Starting at the line that contains "Section Stills." and ending at the line that contains "Lemma finish_exception_unserved p", the lines below are to be given again exactly, with nothing added.

(Excerpts from a dataset)

BEGIN

(* ===== verification/ServicesFacts.v ===== *)
(** * Facts about servers, connections and processes

    Connecting to a server and looking the connection up again, the absence of
    connections to servers that do not exist, and what happens to the slot of a
    process that was terminated. *)

From Stdlib Require Import ZArith Lia Bool.
From stdpp Require Import base numbers list option gmap.
From S2P Require Import Prelude.
From S2P Require Import Abi.
From S2P Require Import Server.
From S2P Require Import Irq.
From S2P Require Import Machine.
From S2P Require Import Paging.
From S2P Require Import MemoryManager.
From S2P Require Import MemoryFacts.
From S2P Require Import Memory.
From S2P Require Import ArchProcess.
From S2P Require Import Scheduler.
From S2P Require Import SchedulerFacts.
From S2P Require Import SchedulerInv.
From S2P Require Import ContextSwitch.
From S2P Require Import Transfer.
From S2P Require Import TransferFacts.
From S2P Require Import Services.

#[local] Open Scope Z_scope.
#[local] Open Scope kernel_scope.

(** ** Looking up servers *)

(** The slot [i] holds a server whose identifier is [sid]. *)
Definition serves (l : list (option Server)) (i : nat) (sid : SID) : Prop :=
  exists s, l !! i = Some (Some s) /\ server_sid s = sid.

Lemma find_slot_Some f l i :
  find_slot f l = Some i -> exists s, l !! i = Some (Some s) /\ f s = true.
Proof. intros [([s |] & Hl & Hf) _]%find_index_Some; [eauto | done]. Qed.

Lemma find_slot_None f l i s : find_slot f l = None -> l !! i = Some (Some s) -> f s = false.
Proof. intros Hn Hl. apply (proj1 (find_index_None _ _) Hn _ _ Hl). Qed.

Lemma sid_of_serves l i slot sid :
  l !! i = Some slot -> sid_of slot = Some sid <-> serves l i sid.
Proof.
  intros Hl. unfold serves. destruct slot as [s |]; cbn; rewrite Hl.
  - split; [intros [= <-]; eauto | intros (t & [= <-] & <-); done].
  - split; [done | by intros (t & ? & _)].
Qed.

(** Every connection of a map is a tombstone or within the table of servers. *)
Definition map_ok (n : nat) (cm : list (option Z)) : Prop :=
  forall c v, cm !! c = Some (Some v) -> 1 <= v < Z.of_nat n + 2.

(** The connection [c] of a map leads to a server [sid]. *)
Definition connects (l : list (option Server)) (cm : list (option Z)) (c : nat) (sid : SID) : Prop :=
  exists v, cm !! c = Some (Some v) /\ 2 <= v /\ serves l (Z.to_nat (v - 2)) sid.

(** Whether an entry of the map leads to a server [sid]. *)
Definition leads_to (l : list (option Server)) (sid : SID) (e : option Z) : bool :=
  match e with
  | Some v => negb (v <? 2) && bool_decide (sid_of <$> l !! Z.to_nat (v - 2) = Some (Some sid))
  | None => false
  end.

Lemma leads_to_connects l sid cm c e :
  cm !! c = Some e -> leads_to l sid e = true <-> connects l cm c sid.
Proof.
  intros Hc. unfold leads_to, connects. rewrite Hc. destruct e as [v |]; [| split; [done | by intros (v & ? & _)]].
  rewrite andb_true_iff, negb_true_iff, Z.ltb_ge, bool_decide_eq_true, fmap_Some. split.
  - intros [Hv (slot & Hl & Hs)]. exists v. split_and!; [done | done |].
    by apply (sid_of_serves l _ slot).
  - intros (v' & [= <-] & Hv & s & Hl & Hs). split; [done |]. exists (Some s). cbn.
    split; congruence.
Qed.

Definition is_free (e : option Z) : bool := match e with None => true | Some _ => false end.

#[local] Ltac finish_scan :=
  repeat match goal with |- context [find_index ?f ?l] => destruct (find_index f l) end;
  try match goal with s : option nat |- _ => destruct s end;
  cbn; repeat f_equal; lia.

(** What the scan of the connection map finds: the first connection to the
    server or, if there is none, the first free slot. *)
Lemma scan_connections_eq l sid cm idx slot :
  map_ok (length l) cm ->
  scan_connections l sid cm idx slot
  = Some (match find_index (leads_to l sid) cm with
          | Some c => inl (idx + c)%nat
          | None => inr (match slot with
                         | Some s => Some s
                         | None => (fun c => idx + c)%nat <$> find_index is_free cm
                         end)
          end).
Proof.
  revert idx slot. induction cm as [| e cm IH]; intros idx slot Hok; [by destruct slot |].
  assert (Hok' : map_ok (length l) cm) by (intros c v Hv; by apply (Hok (S c) v)).
  destruct e as [v |]; cbn [scan_connections find_index leads_to is_free].
  - assert (Hv : 1 <= v < Z.of_nat (length l) + 2) by (by apply (Hok 0%nat)).
    destruct (Z.ltb_spec v 2); cbn [negb andb]; [rewrite IH by done; finish_scan |].
    destruct (lookup_lt_is_Some_2 l (Z.to_nat (v - 2))) as [slot' Hs]; [lia |].
    rewrite Hs. cbn [fmap option_fmap option_map]. case_decide as Hd.
    + rewrite bool_decide_true by congruence. by rewrite Nat.add_0_r.
    + rewrite bool_decide_false by congruence. rewrite IH by done. finish_scan.
  - rewrite IH by done. finish_scan.
Qed.

(** ** Connecting *)

Section Connect.
Context {M : Type} {HM : MemOps M}.

Implicit Type k : Kernel M.

(** The page [p] of the active address space is the one of the current process,
    and its connections are within the table of servers. *)
Record active_page k (p : ProcessImpl) : Prop := {
  ap_page : impls (machine k) !! hardware_pid (machine k) = Some p;
  ap_pid : inner_pid (inner p) = pt_current (machine k);
  ap_map : map_ok (length (servers k)) (connection_map (inner p))
}.

Lemma set_machine_same k : set_machine (machine k) k = k.
Proof. by destruct k. Qed.

Lemma current_inner_run k p : active_page k p -> current_inner k = ROk k p.
Proof.
  intros [Hp Hpid _]. unfold current_inner, bind, arch, zoom, current_pid, gets, get_impl, unwrap.
  cbn. rewrite Hp. cbn. rewrite Hpid, Z.eqb_refl. cbn. by rewrite !set_machine_same.
Qed.

(** The server that the connection [cid] of a map leads to. *)
Definition target (n : nat) (cm : list (option Z)) (cid : Z) : option Z :=
  if cid <? 2 then None
  else match cm !! Z.to_nat (cid - 2) with
       | Some (Some v) =>
           if v <? 2 then None else if Z.of_nat n <=? v - 2 then None else Some (v - 2)
       | _ => None
       end.

Lemma sidx_from_cid_run k p cid :
  active_page k p ->
  sidx_from_cid cid k = ROk k (target (length (servers k)) (connection_map (inner p)) cid).
Proof.
  intros Hp. unfold sidx_from_cid, target. destruct (cid <? 2); [done |].
  unfold bind. by rewrite (current_inner_run _ _ Hp).
Qed.

(** The kernel after the connection [c] of the active process was set to [v]. *)
Definition set_connection k (p : ProcessImpl) (c : nat) (v : option Z) : Kernel M :=
  set_machine (set_impls (<[hardware_pid (machine k) :=
    set_inner (set_connection_map (<[c := v]> (connection_map (inner p))) (inner p)) p]>
      (impls (machine k))) (machine k)) k.
(* ===== verification/SyscallInv.v ===== *)
(** * System calls keep the kernel's invariant

    The invariant of the scheduler and the well-formedness of the servers'
    queues survive every system call, whatever its arguments and its outcome.
    The rules for the operations of the kernel are in terms of the thread that
    makes the call, which runs until the processor is given away. *)

From Stdlib Require Import ZArith Lia Bool.
From stdpp Require Import base numbers list option gmap.
From S2P Require Import Prelude.
From S2P Require Import Abi.
From S2P Require Import SysCallAbi.
From S2P Require Import Server.
From S2P Require Import Irq.
From S2P Require Import Machine.
From S2P Require Import Paging.
From S2P Require Import MemoryManager.
From S2P Require Import MemoryFacts.
From S2P Require Import Memory.
From S2P Require Import ArchProcess.
From S2P Require Import Scheduler.
From S2P Require Import SchedulerFacts.
From S2P Require Import SchedulerInv.
From S2P Require Import Transfer.
From S2P Require Import TransferFacts.
From S2P Require Import Services.
From S2P Require Import ServicesFacts.
From S2P Require Import ConnectionInv.
From S2P Require Import Waiting.
From S2P Require Import Syscall.

#[local] Open Scope Z_scope.
#[local] Open Scope kernel_scope.

(** ** The invariant *)

Definition table_wf (l : list (option Server)) : Prop :=
  forall i s, l !! i = Some (Some s) -> server_wf s.

Definition inv {M} (k : Kernel M) : Prop := sched_ok k /\ table_wf (servers k).

(** The thread [tid] of the process [pid] runs; an exception handler counts as
    running. *)
Definition runs {M} (pid tid : Z) (k : Kernel M) : Prop :=
  pt_current (machine k) = pid /\
  exists p, processes k !! pid_index pid = Some p /\ current_thread p = tid /\
            MemoryMapping_get_pid (mapping p) = Some pid /\
            match pstate p with Running _ | InException _ => True | _ => False end.

(** No server records the thread as waiting. *)
Definition unrecorded (c : Z * Z) (l : list (option Server)) : Prop :=
  forall i s, l !! i = Some (Some s) -> ~ recorded s c.

(** The processes, the servers and the current process are the same. *)
Definition still {M} (k k' : Kernel M) : Prop :=
  processes k' = processes k /\ servers k' = servers k /\
  pt_current (machine k') = pt_current (machine k).

Definition stills {M A} (r : outcome Error (Kernel M) A) (k : Kernel M) : Prop :=
  sat r (fun k' _ => still k k') (fun k' _ => still k k').

Lemma still_trans {M} (k1 k2 k3 : Kernel M) : still k1 k2 -> still k2 k3 -> still k1 k3.
Proof. intros (? & ? & ?) (? & ? & ?). split_and!; congruence. Qed.

Lemma still_inv {M} (k k' : Kernel M) : still k k' -> inv k -> inv k'.
Proof. intros (Hp & Hs & Hc) [Hk Ht]. split; [by apply (sched_ok_eq k) | by rewrite Hs]. Qed.

Lemma still_runs {M} pid tid (k k' : Kernel M) : still k k' -> runs pid tid k -> runs pid tid k'.
Proof. intros (Hp & Hs & Hc) [Hr Hk]. split; [congruence | by rewrite Hp]. Qed.

Lemma table_wf_insert l i s : table_wf l -> server_wf s -> table_wf (<[i := Some s]> l).
Proof.
  intros Hl Hs j t Hj. apply list_lookup_insert_Some in Hj as [(_ & [= <-] & _) | [_ Hj]];
    [done | by eapply Hl].
Qed.

Lemma table_wf_remove l i : table_wf l -> table_wf (<[i := None]> l).
Proof.
  intros Hl j t Hj. apply list_lookup_insert_Some in Hj as [(_ & ? & _) | [_ Hj]]; [done | by eapply Hl].
Qed.

Lemma unrecorded_insert c l i s :
  unrecorded c l -> ~ recorded s c -> unrecorded c (<[i := Some s]> l).
Proof.
  intros Hl Hs j t Hj. apply list_lookup_insert_Some in Hj as [(_ & [= <-] & _) | [_ Hj]];
    [done | by eapply Hl].
Qed.

Lemma table_wf_servers_ok l : table_wf l -> servers_ok l.
Proof. intros Hl i s Hs. apply (Hl i s Hs). Qed.

Section Stills.
Context {M : Type} {HM : MemOps M} {HL : MemLaws M}.

Implicit Type k : Kernel M.

Lemma stills_arch {A} (f : Machine M -> outcome Error (Machine M) A) k :
  keeps true f -> stills (arch f k) k.
Proof. intros Hf. apply sat_arch; [done | |]; intros; by split_and!. Qed.

Lemma stills_restores {A} (r : outcome Error (Kernel M) A) k : restores r k -> stills r k.
Proof. intros Hr. eapply sat_mono; [exact Hr | |]; intros k' ? (? & ? & _ & ? & _); by split_and!. Qed.

Lemma stills_set_thread_result pid tid r k : inv k -> stills (set_thread_result pid tid r k) k.
Proof.
  intros [Hk _]. eapply sat_mono; [exact (sat_and _ _ _ _ _ (set_thread_result_ok pid tid r k Hk)
    (set_thread_result_stays pid tid r k)) | |]; intros k' ? [[? ?] (_ & _ & ?)]; by split_and!.
Qed.

(** ** Waking a thread that does not run *)

(** No thread runs. *)
Definition stopped k : Prop := procs_ok (fun _ => False) (processes k) /\ table_wf (servers k).

Lemma stopped_inv k : stopped k -> inv k.
Proof. intros [Hk Ht]. split; [by apply idle_ok | done]. Qed.
Lemma irq_handle_unserved pending k : unserved (irq_handle pending k) k.
Proof.
  unfold irq_handle. apply unserved_bind; [done |]. intros s k0.
  generalize (seq 0 (length (IRQ_HANDLERS s))) as l.
  intros l. revert k0. induction l as [| n l IH]; intros k0; [done |]. cbn [handle_irqs].
  destruct (has_bit _ _); [| auto]. apply unserved_bind; [| intros []; [done | auto]].
  unfold handle_irq. unserved.
Qed.

Lemma finish_callback_unserved p t k : unserved (finish_callback_and_resume p t k) k.
Proof. unfold finish_callback_and_resume. unserved. Qed.

Lemma begin_exception_unserved p k : unserved (begin_exception_handler p k) k.
Proof. unfold begin_exception_handler. unserved. Qed.

Lemma finish_exception_unserved p k : unserved (finish_exception_handler_and_resume p k) k.
Proof. unfold finish_exception_handler_and_resume. unserved. Qed.

Lemma destroy_thread_unserved p t k : unserved (destroy_thread p t k) k.
Proof. unfold destroy_thread, set_thread_result, switch_to_thread, choose_thread. unserved. Qed.

(** ** Leaving the kernel *)

(** What only concerns the machine keeps the invariant. *)
Lemma sys_inv_mm {A} (f : Machine M -> outcome Error (Machine M) A) s Q X :
  keeps false f -> sys_inv s -> (forall s' a, sys_inv s' -> Q s' a) -> sat (mm f s) Q X.
Proof.
  intros Hf [Hk Hst] HQ. apply sat_ss, sat_arch_infallible; [done |]. intros m a Hm _. apply HQ.
  split; [| done]. by apply (still_inv (kernel s)).
Qed.

Lemma sat_mm_current s Q X : (forall v, Q s v) -> sat (mm Process_current s) Q X.
Proof.
  intros HQ. unfold mm, ss, arch, zoom, Process_current. destruct (_ =? _); [| done]. cbn.
  destruct s as [[] ? ? ? ? ?]. apply HQ.
Qed.

Lemma keeps_update_current b (f : Thread -> Thread) : keeps (M := M) b (update_current_thread f).
Proof.
  unfold update_current_thread, get_impl, put_impl. intros m. repeat sat_step.
  eapply frame_put; [done |]. intros [? ?]. split; [cbn; by rewrite length_insert | done].
Qed.

#[local] Hint Resolve keeps_update_current keeps_arch_current_pid keeps_thread : keeps.

#[local] Ltac mstep := apply sys_inv_mm; [solve [auto with keeps] | done | intros].

Lemma resume_current_inv s :
  sys_inv s -> sat (resume_current s) (fun s' _ => sys_inv s') (fun _ _ => False).
Proof. intros Hs. unfold resume_current. do 4 (sat_step; mstep). by sat_step. Qed.

Lemma finish_isr_inv s :
  sys_inv s -> sat (finish_isr s) (fun s' _ => sys_inv s') (fun _ _ => False).
Proof.
  intros [Hk (Ho & Hc & Hp)]. unfold finish_isr. do 4 sat_step.
  destruct (HANDLING_IRQ s); cbn [negb]; [| sat_step; by split; [| split_and!]].
  do 6 sat_step. destruct a as [pp pt]. sat_step. apply sat_ss. sat_step.
  assert (Ht : tid_ok pt) by (by eapply Hp).
  eapply sat_mono; [apply (inv_unserved _ _ Hk); [by apply finish_callback_ok; [apply Hk |]
                   | apply finish_callback_unserved] | | done].
  intros k1 [] H1. sat_step. apply sat_ss. repeat sat_step. split; [done |]. by split_and!.
Qed.

(** ** Entering the kernel *)

Context (pid tid : Z).

(** The thread [tid] of the process [pid] was interrupted: it is the one that
    runs, no server records it, the active address space is its own and its
    context is in use, with a program counter in [P]. *)
Record entered (P : Z -> Prop) s : Prop := {
  en_calling : calling pid tid s;
  en_unrecorded : unrecorded (pid, tid) (servers (kernel s));
  en_impls : impls_ok (machine (kernel s));
  en_space : current_space (kernel s);
  en_thread : exists impl th,
    impls (machine (kernel s)) !! hardware_pid (machine (kernel s)) = Some impl /\
    hardware_thread impl = tid + 1 /\ threads impl !! Z.to_nat tid = Some th /\
    P (sepc th)
}.

Definition pc_ok (pc : Z) : Prop := 0 < pc < 4294967292.

(** The kernel after a change of the context of the interrupted thread. *)
Definition with_thread (f : Thread -> Thread) (impl : ProcessImpl) (th : Thread) s : System M :=
  let m := machine (kernel s) in
  set_kernel (set_machine (set_impls (<[hardware_pid m :=
    set_threads (<[Z.to_nat tid := f th]> (threads impl)) impl]> (impls m)) m) (kernel s)) s.

Lemma entry_tid P s : entered P s -> tid_ok tid.
Proof. intros [[[Hk _] Hr] _ _ _ _]. by apply (runs_client_ok pid tid (kernel s)). Qed.

Lemma update_current_eq P f s :
  entered P s ->
  exists impl th, impls (machine (kernel s)) !! hardware_pid (machine (kernel s)) = Some impl /\
    hardware_thread impl = tid + 1 /\ threads impl !! Z.to_nat tid = Some th /\
    P (sepc th) /\
    mm (update_current_thread f) s = ROk (with_thread f impl th s) tt.
Proof.
  intros Hs. pose proof (entry_tid _ s Hs) as Ht. destruct Hs as [_ _ _ _ (impl & th & Hi & Hh & Hth & Hp)].
  exists impl, th. split_and!; try done.
  unfold mm, ss, arch, zoom, update_current_thread, bind, get_impl, unwrap. rewrite Hi. cbn.
  rewrite Hh. unfold tid_ok in Ht. rewrite (proj2 (Z.eqb_neq (tid + 1) 0)) by lia. cbn.
  replace (tid + 1 - 1) with tid by lia. rewrite Hth. done.
Qed.

Lemma entry_pid s : entered pc_ok s -> mm arch_current_pid s = ROk s pid.
Proof.
  intros [[_ [Hc (p & Hp & _ & Hm & _)]] _ _ Hsp _].
  assert (Hs : satp (machine (kernel s)) = mapping p) by (apply Hsp; exists p; by rewrite Hc).
  unfold mm, ss, arch, zoom, arch_current_pid, unwrap, hardware_pid. rewrite Hs.
  unfold MemoryMapping_get_pid in Hm. rewrite Hm. by destruct s as [[] ? ? ? ? ?].
Qed.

END

◆ **Answer space**
Section Stills.
Context {M : Type} {HM : MemOps M} {HL : MemLaws M}.

Implicit Type k : Kernel M.

Lemma stills_arch {A} (f : Machine M -> outcome Error (Machine M) A) k :
  keeps true f -> stills (arch f k) k.
Proof. intros Hf. apply sat_arch; [done | |]; intros; by split_and!. Qed.

Lemma stills_restores {A} (r : outcome Error (Kernel M) A) k : restores r k -> stills r k.
Proof. intros Hr. eapply sat_mono; [exact Hr | |]; intros k' ? (? & ? & _ & ? & _); by split_and!. Qed.

Lemma stills_set_thread_result pid tid r k : inv k -> stills (set_thread_result pid tid r k) k.
Proof.
  intros [Hk _]. eapply sat_mono; [exact (sat_and _ _ _ _ _ (set_thread_result_ok pid tid r k Hk)
    (set_thread_result_stays pid tid r k)) | |]; intros k' ? [[? ?] (_ & _ & ?)]; by split_and!.
Qed.

(** ** Waking a thread that does not run *)

(** No thread runs. *)
Definition stopped k : Prop := procs_ok (fun _ => False) (processes k) /\ table_wf (servers k).

Lemma stopped_inv k : stopped k -> inv k.
Proof. intros [Hk Ht]. split; [by apply idle_ok | done]. Qed.
Lemma irq_handle_unserved pending k : unserved (irq_handle pending k) k.
Proof.
  unfold irq_handle. apply unserved_bind; [done |]. intros s k0.
  generalize (seq 0 (length (IRQ_HANDLERS s))) as l.
  intros l. revert k0. induction l as [| n l IH]; intros k0; [done |]. cbn [handle_irqs].
  destruct (has_bit _ _); [| auto]. apply unserved_bind; [| intros []; [done | auto]].
  unfold handle_irq. unserved.
Qed.

Lemma finish_callback_unserved p t k : unserved (finish_callback_and_resume p t k) k.
Proof. unfold finish_callback_and_resume. unserved. Qed.

Lemma begin_exception_unserved p k : unserved (begin_exception_handler p k) k.
Proof. unfold begin_exception_handler. unserved. Qed.

Lemma finish_exception_unserved p k : unserved (finish_exception_handler_and_resume p k) k.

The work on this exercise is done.